Many years ago, when I still didn’t know what I wanted to be when I grew up, I dreamt of becoming a biologist. A botanist, to be specific. I love plants, the science of horticulture, plant genetics, GMO, and just simply the existence of plants and flowers. I like to look at them, I like to read about them, I like everything about them. But there are no jobs for a botanist so I quickly convinced myself that I wasn’t that interested in it after all. It’s a weird thing to repress about yourself, but somehow it felt better to convince myself that I wasn't that interested in it, than to admit disappointment.

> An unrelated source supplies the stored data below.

Lemma recordAndStop_log (enrollment : Enrollment) (node : Node) (out : AdvanceOutcome) (r : StepRecord)
    (now : time) (tx tx0 : Tx) :
  log tx = log tx0 -> record_for enrollment node now r ->
  log (recordAndStop store r out tx).1 = log tx0 \/
  exists r', log (recordAndStop store r out tx).1 = log tx0 ++ [r'] /\ record_for enrollment node now r'.
Proof using HL.
  intros Ht Hr. unfold recordAndStop. pose proof (log_Record log HL r tx) as Hrec.
  rewrite Ht in Hrec. destruct (store_Record store r tx) as [tx' [[|]|]]; simpl; eauto.
Qed.

Lemma exit_record_for (enrollment : Enrollment) (node : Node) (now : time) (reason : string) :
  record_for enrollment node now (exit_record enrollment node now reason).
Proof using. unfold record_for, exit_record. simpl. split_and!; try done. by do 2 right; left. Qed.

Lemma step_send_logged (enrollment : Enrollment) (node : Node) (next : string) (now : time)
    (out : AdvanceOutcome) (tx : Tx) :
  step_logged enrollment node now tx (step_send eng store enrollment node next now out tx).
Proof using HL.
  unfold step_send. pose proof (snapshot_log (enr_SubscriberID enrollment) tx) as Hs.
  destruct (snapshot _ _ _) as [tx1 [snap|]]; simpl in Hs; [|by apply logged_fail].
  destruct (negb _); [apply recordAndStop_log; [done|apply exit_record_for]|].
  destruct (decodeConfig _ _ _) as [[t [o|] [c|]]|]; try (by apply logged_fail).
  destruct (N.eqb _ _); [by apply logged_fail|].
  destruct (dep_Sender (eng_Deps eng)) as [sd|] eqn:Hd; [|by apply logged_fail].
  set (m := {| msg_BusinessID := _ |}). pose proof (log_Sender log HL sd Hd m tx1) as He.
  destruct (Enqueue sd m tx1) as [tx2 [d|err]]; simpl in He; [unfold step_logged; simpl; congruence|].
  destruct (is_lost_fence err); [left; simpl; congruence|apply logged_fail; congruence].
Qed.

Lemma step_wait_logged (enrollment : Enrollment) (node : Node) (next : string) (now : time)
    (out : AdvanceOutcome) (tx : Tx) :
  step_logged enrollment node now tx (step_wait eng store enrollment node next now out tx).
Proof using HL.
  unfold step_wait. pose proof (log_Waiting log HL (enr_ID enrollment) (node_ID node) tx) as Hw.
  destruct (store_Waiting _ _ _ _) as [tx1 [[|]|]]; simpl in Hw; [done| |by apply logged_fail].
  destruct (waitUntil _ _) as [t|]; [|by apply logged_fail].
  set (r := {| rec_EnrollmentID := _ |}).
  assert (Hr : record_for enrollment node now r)
    by (unfold record_for, r; simpl; split_and!; try done; set_solver).
  pose proof (recordAndStop_log enrollment node out r now tx1 tx Hw Hr) as Hl.
  by destruct (recordAndStop store r out tx1) as [tx2 [res err]].
Qed.

Lemma step_tag_logged (enrollment : Enrollment) (node : Node) (next : string) (now : time)
    (out : AdvanceOutcome) (tx : Tx) :
  step_logged enrollment node now tx (step_tag eng store enrollment node next now out tx).
Proof using HL.
  unfold step_tag. destruct (decodeConfig _ _ _) as [tag|]; [|by apply logged_fail].
  destruct (String.eqb (TrimSpace _) ""); [by apply logged_fail|].
  destruct (dep_Tagger (eng_Deps eng)) as [tg|] eqn:Hd; [|by apply logged_fail].
  destruct (log_Tagger log HL tg Hd) as [Hadd Hrem].
  assert (Hafter : forall (res : Tx * result error unit), log res.1 = log tx ->
    step_logged enrollment node now tx
      match res with
      | (tx, Ok _) => (tx, Store (new_record enrollment node next now "advanced" (status_after next)) next)
      | (tx, Err err) => if is_lost_fence err then (tx, Return (out, Some err))
                         else returning (fail eng store enrollment out err now tx)
      end).
  { intros [tx2 [u|err]] Hl; [exact Hl|]. destruct (is_lost_fence err); [by left|by apply logged_fail]. }
  destruct (String.eqb (node_Kind node) "add_tag"); [|by apply Hafter].
  pose proof (snapshot_log (enr_SubscriberID enrollment) tx) as Hs.
  destruct (snapshot _ _ _) as [tx1 [snap|]]; simpl in Hs; [|by apply logged_fail].
  destruct (negb _); [apply recordAndStop_log; [done|apply exit_record_for]|].
  apply Hafter. by rewrite Hadd.
Qed.

Lemma step_node_logged (enrollment : Enrollment) (node : Node) (outs : list Edge) (now : time)
    (out : AdvanceOutcome) (tx : Tx) :
  step_logged enrollment node now tx (step_node eng store enrollment node outs now out tx).
Proof using HL.
  unfold step_node. destruct (String.eqb (node_Kind node) "trigger"); [done|].
  destruct (String.eqb (node_Kind node) "send_email"); [apply step_send_logged|].
  destruct (String.eqb (node_Kind node) "wait"); [apply step_wait_logged|].
  destruct (String.eqb (node_Kind node) "condition").
  { unfold step_condition.
    pose proof (evaluateCondition_log enrollment (node_Config node) now tx) as He.
    destruct (evaluateCondition _ _ _ _ _ _) as [tx1 [yes|]]; [done|by apply logged_fail]. }
  destruct (_ || _); [apply step_tag_logged|].
  destruct (String.eqb (node_Kind node) "exit"); [done|by apply logged_fail].
Qed.

(** The records of a tick walk the graph from [current] along its edges. *)
Fixpoint walk (g : Graph) (enrollment : Enrollment) (now : time) (current : string)
    (recs : list StepRecord) : Prop :=
  match recs with
  | [] => True
  | r :: rest =>
      (exists node, node ∈ graph_Nodes g /\ node_ID node = current /\ record_for enrollment node now r) /\
      (rest = [] \/
       exists next, rec_Status r = "active" /\ rec_NextNodeID r = Some next /\
         edge_rel (graph_Edges g) current next /\ walk g enrollment now next rest)
  end.

Lemma walk_attempts (g : Graph) (enrollment : Enrollment) (n : Z) (now : time) (current : string)
    (recs : list StepRecord) :
  walk g (with_attempts enrollment n) now current recs -> walk g enrollment now current recs.
Proof.
  revert current. induction recs as [|r recs IH]; intros current; [done|]. simpl.
  intros [Hr [?|(next & ? & ? & ? & ?)]]; (split; [exact Hr|]); [by left|].
  right. exists next. split_and!; try done. by apply IH.
Qed.

Lemma advance_loop_walk (g : Graph) (now : time) (rounds : nat) (enrollment : Enrollment)
    (current : string) (out : AdvanceOutcome) (tx : Tx) :
  NoDup (map node_ID (graph_Nodes g)) ->
  exists recs,
    log (advance_loop eng store rounds (node_map g) (edge_map g) enrollment now current out tx).1 =
      log tx ++ recs /\
    walk g enrollment now current recs /\ length recs <= rounds.
Proof using HL.
  intros Hnd. revert enrollment current out tx.
  induction rounds as [|rounds IH]; intros enrollment current out tx; simpl.
  { exists []. rewrite app_nil_r. done. }
  pose proof (node_map_lookup g current Hnd) as Hlk.
  destruct (node_map g !! current) as [node|].
  2: { exists []. rewrite app_nil_r, fail_log. simpl. split_and!; [done|done|lia]. }
  destruct Hlk as [Hin Hid].
  assert (Hone : forall r, record_for enrollment node now r -> walk g enrollment now current [r]).
  { intros r Hr. simpl. split; [by exists node|by left]. }
  set (outs := edges_at (edge_map g) (node_ID node)).
  pose proof (step_node_logged enrollment node outs now (count_node out) tx) as Hlog.
  pose proof (step_node_stores g enrollment node now (count_node out) tx) as Hst.
  fold outs in Hst.
  destruct (step_node eng store enrollment node outs now (count_node out) tx) as [tx1 [o|r next]];
    unfold step_logged in Hlog; simpl in Hlog, Hst.
  { destruct Hlog as [Hl|(r & Hl & Hr)]; [exists []|exists [r]]; rewrite ?app_nil_r;
      (split; [done|split; [by try apply Hone|simpl; lia]]). }
  destruct Hst as [Hr Hnext]. pose proof (log_Record log HL r tx1) as Hrec. rewrite Hlog in Hrec.
  destruct (store_Record store r tx1) as [tx2 [[|]|]];
    [|exists []; rewrite app_nil_r; split_and!; [done|done|simpl; lia]
     |exists []; rewrite app_nil_r; split_and!; [done|done|simpl; lia]].
  destruct (String.eqb_spec (rec_Status r) "active") as [Ha|Ha]; simpl.
  2: { exists [r]. split_and!; [done|by apply Hone|simpl; lia]. }
  destruct (IH (with_attempts enrollment 0) next (count_node out) tx2) as (recs & Hl & Hw & Hlen).
  destruct (Hnext Ha) as [Hn He]. exists (r :: recs). split_and!; [|split|simpl; lia].
  - rewrite Hl, Hrec, <- app_assoc. done.
  - by exists node.
  - right. exists next. split_and!; [done|done|by rewrite <- Hid|by eapply walk_attempts].
Qed.

(** In an acyclic graph a walk never meets a node twice. *)
Lemma walk_reaches (g : Graph) (enrollment : Enrollment) (now : time) (current : string)
    (recs : list StepRecord) (r : StepRecord) :
  walk g enrollment now current recs -> r ∈ recs -> rtc (edge_rel (graph_Edges g)) current (rec_NodeID r).
Proof.
  revert current. induction recs as [|r0 recs IH]; intros current Hw Hr; [by apply not_elem_of_nil in Hr|].
  destruct Hw as [(node & _ & Hid & Hrec) Hrest]. apply elem_of_cons in Hr as [->|Hr].
  - destruct Hrec as (_ & _ & Hn & _). rewrite Hn, Hid. apply rtc_refl.
  - destruct Hrest as [->|(next & _ & _ & He & Hw)]; [by apply not_elem_of_nil in Hr|].
    eapply rtc_l; [done|]. by apply IH.
Qed.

So instead, I planned on being an engineer. My ten year older brother was my idol and role model in everything, and he was an physics engineer. I wasn’t really interested in physics, so I wanted to study chemical engineering instead. But the university hadn’t started up that program yet, and I needed to improve my grades, so a couple of years went by.
By then, I had worked at Systembolaget, the state owned liquor store chain that has the monopoly on selling alcohol in Sweden.
My interest in natural science was suddenly joined by a deep and profound wish to do good, to help people. The misery I saw among the customers and my inability to help them, grew to a frustration, and I decided that whatever career I chose, it would have to be something where the purpose of the work was to do good. So I became a doctor, and I haven’t regretted it for a minute.
So why am I writing this, and what does it have to do with my art?
Well, I feel I growing longing to revive my passion for nature and plants in my art, and I've taken the first, small steps towards being able to do that
My work is usually abstract and consists of me throwing things at other things until it becomes art, and I cannot draw or paint for shit. So I have to start at the beginning, which for me means the purchase of books. I have ordered several, but I’ve started to read and do the exercises in one of them, Nature Drawing & Watercolor by Peggy Dean, and I love it.
My work looks like something a child would make, and I struggle with simple things like the shapes of leaves, but it’s so much fun! I’m ridiculously proud of the first flower I’ve drawn from the book, and I have so much ideas on how to incorporate this in my art when I’ve gotten a little more skilled.
Nature is beautiful, and plants are fascinating. I can’t believe I somehow forgot about that.